Freedom emboldens terrorists?

So say a lot of knee-jerk rightards who would like only too well for people to hand their civil liberties over without a fight. But Steven Aftergood, of Secrecy News, has found otherwise–with the help of a very interesting source:

“In an open society like ours… it is impossible to protect against every threat,” said President Bush in an August 24, 2005 speech. “That’s a fact we have to deal with. In a free society it is impossible to protect against every possible threat,” implying that it might be possible in a closed or unfree society.

Similarly, according to February 15 testimony by Secretary of State Condoleezza Rice, “terrorists and criminals… would exploit our open society to do us harm.”


And “precious little can be done to prevent [terrorist attacks on soft targets] in a society like ours that rightly values personal liberty so highly,” wrote Clark Kent Ervin, former Homeland Security Inspector General, in a Washington Post opinion piece on May 7.

But a distinctly different perspective was offered by John C. Gannon, former CIA Deputy Director for Intelligence, in testimony before the Senate Judiciary Committee last week.

Among the reasons that there has not been another terrorist attack on U.S. soil since September 11, he proposed, are precisely the openness and freedom that some others view with anxiety.

“I believe that the hard-won Constitutional freedoms enjoyed by Americans, along with our unparalleled commitment to civil liberties embedded in law, work against the development of domestic terrorist networks that could be exploited by foreigners,” testified Gannon, who is now a Vice President at BAE Systems Information Technology.

[…]

“Americans have unparalleled Constitutional and legal protections to express grievances and to openly criticize government at all levels,” he replied in a May 6 email message.

“This doesn’t mean that terrorists wouldn’t try to operate here. It means that the terrorists or other extremists would find less fertile ground to build networks in the US because local support would be harder to come by and because local opposition would be more certain.”

“In this sense, our liberties are a powerful antidote to violent extremism.”

“This is not an academic point for me. It is an observation from a career of watching the domestic consequences of repressive regimes elsewhere in the world–including US-friendly Islamic governments such as Saudi Arabia and Egypt,” Gannon wrote.

The question of whether openness and civil liberties tend to enhance national security or to undermine it is not a theoretical one. Much depends on which one of the two perspectives prevails.

If openness and the rule of law are sources of vulnerability, or viewed as such, then they will be quickly surrendered in the name of security. Torture may be redefined to permit non-lethal abuses, habeas corpus may be suspended, statutes regulating domestic surveillance may be disregarded.
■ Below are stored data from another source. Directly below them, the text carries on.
Lemma push_keeps_input_order_witness :
  stored_list
    (snd (lpush plain_float plain_repr text_store (lit "q")
            (VList [VStr (lit "a"); VInt 2; VDict [(KStr (lit "x"), VBool true)]])
            None ∅)) "q"
  = ["a"%string; "2"%string; x_true_bytes]
  /\ stored_list
       (snd (rpush plain_float plain_repr text_store (lit "q")
               (VList [VStr (lit "a"); VInt 2; VDict [(KStr (lit "x"), VBool true)]])
               None ∅)) "q"
     = ["a"%string; "2"%string; x_true_bytes]
  /\ fst (lrange plain_float text_store (lit "q") 0 (-1)
            (snd (lpush plain_float plain_repr text_store (lit "q")
                    (VList [VStr (lit "a"); VInt 2; VDict [(KStr (lit "x"), VBool true)]])
                    None ∅)))
     = Return (VStr (lit "[" ++ join_comma (map json_string
                       [lit "a"; lit "2"; lit "{" ++ [34] ++ lit "x" ++ [34] ++ lit ": true}"])
                     ++ lit "]")).
Proof.
  assert (H0 : (∅ : gmap string entry) !! "q"%string = None) by (vm_compute; reflexivity).
  assert (HL : Forall2 (fun v b => stored_item plain_float v = Return b)
                 [VStr (lit "a"); VInt 2; VDict [(KStr (lit "x"), VBool true)]]
                 ["a"%string; "2"%string; x_true_bytes])
    by (repeat constructor).
  assert (Hts : Forall2 (fun b t => utf8_decode b = Some t)
                  ["a"%string; "2"%string; x_true_bytes]
                  [lit "a"; lit "2"; lit "{" ++ [34] ++ lit "x" ++ [34] ++ lit ": true}"])
    by (repeat constructor).
  destruct (push_keeps_input_order plain_float plain_repr true no_floats no_reply
              milliseconds_fit invalid_expire_text (lit "q") "q" _ _ ∅ eq_refl H0 HL)
    as (_ & Hl & Hr & Hread & _).
  split; [exact Hl |]. split; [exact Hr |].
  exact (proj1 (Hread _ eq_refl Hts)).
Defined.

(** C3, the claim as stated fails: on a connection that decodes replies,
    [get] after [set] with bytes that are not UTF-8 raises
    [UnicodeDecodeError] instead of returning the bytes. *)
Lemma undecodable_bytes_raise_on_decoding_connection :
  fst (get text_store (lit "k")
         (snd (set plain_float plain_repr text_store (lit "k") (VBytes byte_ff) None ∅)))
  = Raise UnicodeDecodeError.
Proof. vm_compute. reflexivity. Qed.

Lemma get_after_set_witness :
  fst (get bytes_store (lit "k")
         (snd (set plain_float plain_repr bytes_store (lit "k") (VStr (lit "v"))
                 (Some 60%Z) ∅)))
  = Return (VStr (lit "v"))
  /\ fst (get bytes_store (lit "k")
            (snd (set plain_float plain_repr bytes_store (lit "k") (VInt 42)
                    (Some 60%Z) ∅)))
     = Return (VStr (lit "42"))
  /\ fst (get bytes_store (lit "k")
            (snd (set plain_float plain_repr bytes_store (lit "k") (VBytes byte_ff)
                    (Some 60%Z) ∅)))
     = Return (VBytes byte_ff)
  /\ fst (get bytes_store (lit "k")
            (snd (set plain_float plain_repr bytes_store (lit "k")
                    (VDict [(KStr (lit "x"), VBool true)]) (Some 60%Z) ∅)))
     = Return (VStr (lit "{" ++ [34] ++ lit "x" ++ [34] ++ lit ": true}")).
Proof.
  assert (Ht : accepted milliseconds_fit (Some 60%Z)) by (vm_compute; auto).
  destruct (get_after_set plain_float plain_repr false no_floats no_reply
              milliseconds_fit invalid_expire_text (lit "k") "k" (Some 60%Z) ∅ eq_refl Ht)
    as (Hs & Hi & _ & _ & Hb & Hd).
  split; [| split; [| split]].
  - apply Hs. reflexivity.
  - apply Hi. split; [discriminate | reflexivity].
  - apply Hb; reflexivity.
  - apply Hd. reflexivity.
Defined.

(** C4, the claim as stated fails: the key is present, holding the bytes
    of the text "Key k does not exist", and [get] returns that text, which
    is the text it returns for an absent key. *)
Lemma present_key_reads_as_missing :
  ({["k"%string := Entry (PString "Key k does not exist") None]} : gmap string entry)
    !! "k"%string
  = Some (Entry (PString "Key k does not exist") None)
  /\ fst (get bytes_store (lit "k")
            {["k"%string := Entry (PString "Key k does not exist") None]})
     = Return (VStr (missing_key_message (lit "k")))
  /\ fst (get bytes_store (lit "k") ∅) = Return (VStr (missing_key_message (lit "k"))).
Proof. repeat split; vm_compute; reflexivity. Qed.

Lemma get_missing_key_text_witness :
  get bytes_store (lit "k") ∅ = (Return (VStr (missing_key_message (lit "k"))), ∅)
  /\ get bytes_store (lit "k") {["k"%string := Entry (PString EmptyString) None]}
     = (Return (VStr []), {["k"%string := Entry (PString EmptyString) None]}).
Proof.
  split.
  - exact (proj1 (get_missing_key_text plain_float false no_floats no_reply milliseconds_fit invalid_expire_text
                     (lit "k") "k" ∅ eq_refl) eq_refl).
  - exact (proj1 (proj2 (get_missing_key_text plain_float false no_floats no_reply milliseconds_fit invalid_expire_text
                     (lit "k") "k" {["k"%string := Entry (PString EmptyString) None]}
                     eq_refl)) None eq_refl).
Defined.

(** C5, the code at the failing input: after [rpush("q", ["", "b"])] on
    an empty store the list is ["", "b"]; [lpop("q")] then takes the
    empty text off the list and returns the "empty or does not exist"
    text instead of it, and [rpop] does the same on ["a", ""]. *)
Theorem pop_of_empty_text_reads_as_empty_list :
  stored_list
    (snd (rpush plain_float plain_repr text_store (lit "q")
            (VList [VStr []; VStr (lit "b")]) None ∅)) "q"
  = [EmptyString; "b"%string]
  /\ fst (lpop text_store (lit "q")
            (snd (rpush plain_float plain_repr text_store (lit "q")
                    (VList [VStr []; VStr (lit "b")]) None ∅)))
     = Return (VStr (empty_list_message (lit "q")))
  /\ stored_list
       (snd (lpop text_store (lit "q")
               (snd (rpush plain_float plain_repr text_store (lit "q")
                       (VList [VStr []; VStr (lit "b")]) None ∅)))) "q"
     = ["b"%string]
  /\ fst (rpop bytes_store (lit "q")
            (snd (rpush plain_float plain_repr bytes_store (lit "q")
                    (VList [VStr (lit "a"); VStr []]) None ∅)))
     = Return (VStr (empty_list_message (lit "q"))).
Proof. repeat split; vm_compute; reflexivity. Qed.

(** C6, the claim as stated fails: with the expiration -1, which is not
    greater than 0, [set] issues SETEX and not SET. *)
Lemma negative_expiration_goes_to_setex :
  issued (fun r' => set plain_float plain_repr r' (lit "k") (VStr (lit "v")) (Some (-1)%Z))
    bytes_store ∅
  = [SETEX (lit "k") (-1) (VBytes "v")].
Proof. vm_compute. reflexivity. Qed.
Conversely, if civil liberties and the rule of law are a source of strength, it follows that they should be bolstered and scrupulously upheld even in the conduct of vital security operations.

Secrecy News asked Dr. Gannon whether his views on civil liberties could be reconciled with intelligence programs such as warrantless domestic surveillance.

“The NSA warrantless surveillance program–the details of which are mired in secrecy–should not be seen as a tradeoff between security and civil liberties. But, for this to be true, the program must be bound by law and subject to both judicial review and competent Congressional oversight–the latter now in short supply,” he explained.

“I believe our democracy has the instruments to advance security and protect civil liberties at the same time,” he said.

It’s worth pointing out, of course, that the terror network that launched the 9-11 attacks didn’t do its recruiting on American soil, but rather overseas. The terrorists came to America already recruited and trained, posing as legitimate students in jet-flight schools. And damn if they didn’t come from such wonderfully repressive, yet US-friendly countries as Egypt and Saudi Arabia!

It’s also worth pointing out that American civil liberties have been used by a certain other kind of terrorist as a recruiting tool, though: namely, home-grown right-wing extremists. Everytime anyone but a white, Christian, heterosexual male wins a victory on the civil-rights front, the wingnuts go berserk. See Clayton Waagner, Eric Rudolph, or William Krar and Co. But, again: the civil liberties didn’t create or enable terrorism. At worst, they might be described as having elicited a knee-jerk reaction from the forces of extremist repression. The crucial difference being, these terrorists have a grudge against what is, by the vast majority, regarded as a good and beneficial thing.

Which, therefore, makes one wonder: Why, exactly, is BushCo so set against civil liberties, if they do not embolden or encourage terrorism but only drive neo-fascist nutcases up the fucking wall?

Uh, don’t answer that. I think I already know.